### EXERCISE DIRECTIONS
Starting at the line that contains "apply pread_batched_loop_ok in", output each line through the end of the data exactly, and nothing more.

### RECORDS FOR THE EXERCISE
(** Batched reads deliver, for every payload in order, exactly the bytes of
    the source at its offset, for any reader that keeps the [SeekRead]
    contract and however the planner splits the payloads into calls. *)
Theorem pread_batched_slices_exact `{SeekReadLaws R} (r r' : R) (offsets : list Z) (lens : list nat)
    (limit : Z) (bufs : list (list Z)) :
  Forall (λ o, 0 <= o) offsets → 0 <= max_ranges_per_pread (read_capabilities r) →
  pread_batched_slices_with_limit r offsets lens limit = Ok (bufs, r') →
  length bufs = length offsets ∧ bufs = zip_with (λ o n, slice (Z.to_nat o) n (contents r)) offsets lens ∧
  contents r' = contents r.
Proof.
  intros Ho Hc Hrun. unfold pread_batched_slices_with_limit in Hrun. inv_ok.
  match goal with E : Nat.eqb _ _ = true |- _ => apply Nat.eqb_eq in E as Hlen end.
  apply pread_batched_loop_ok in Hrun as (_ & -> & ->).
  - split_and!; [|by rewrite fmap_zip_with|done].
    rewrite length_fmap, length_zip_with. lia.
  - destruct (Z.eqb_spec (max_ranges_per_pread (read_capabilities r)) 0); unfold_widths; lia.
  - clear -Ho Hlen. revert lens Hlen. induction Ho as [|o offsets Ho _ IH]; intros [|n lens] Hl; simpl; constructor; auto.
Qed.

Lemma pread_batched_slices_exact_witness :
  length [[10; 11]; [14]] = length [0; 4] ∧
  [[10; 11]; [14]] =
    zip_with (λ o n, slice (Z.to_nat o) n (contents (MkCursor [10; 11; 12; 13; 14] 3))) [0; 4] [2; 1]%nat ∧
  contents (MkCursor [10; 11; 12; 13; 14] 3) = contents (MkCursor [10; 11; 12; 13; 14] 3).
Proof.
  apply (pread_batched_slices_exact (MkCursor [10; 11; 12; 13; 14] 3) (MkCursor [10; 11; 12; 13; 14] 3)
    [0; 4] [2%nat; 1%nat] 2 [[10; 11]; [14]]); [repeat constructor; lia|simpl; lia|reflexivity].
Defined.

### OUTPUT
  apply pread_batched_loop_ok in Hrun as (_ & -> & ->).
  - split_and!; [|by rewrite fmap_zip_with|done].
    rewrite length_fmap, length_zip_with. lia.
  - destruct (Z.eqb_spec (max_ranges_per_pread (read_capabilities r)) 0); unfold_widths; lia.
  - clear -Ho Hlen. revert lens Hlen. induction Ho as [|o offsets Ho _ IH]; intros [|n lens] Hl; simpl; constructor; auto.
Qed.

Lemma pread_batched_slices_exact_witness :
  length [[10; 11]; [14]] = length [0; 4] ∧
  [[10; 11]; [14]] =
    zip_with (λ o n, slice (Z.to_nat o) n (contents (MkCursor [10; 11; 12; 13; 14] 3))) [0; 4] [2; 1]%nat ∧
  contents (MkCursor [10; 11; 12; 13; 14] 3) = contents (MkCursor [10; 11; 12; 13; 14] 3).
Proof.
  apply (pread_batched_slices_exact (MkCursor [10; 11; 12; 13; 14] 3) (MkCursor [10; 11; 12; 13; 14] 3)
    [0; 4] [2%nat; 1%nat] 2 [[10; 11]; [14]]); [repeat constructor; lia|simpl; lia|reflexivity].
Defined.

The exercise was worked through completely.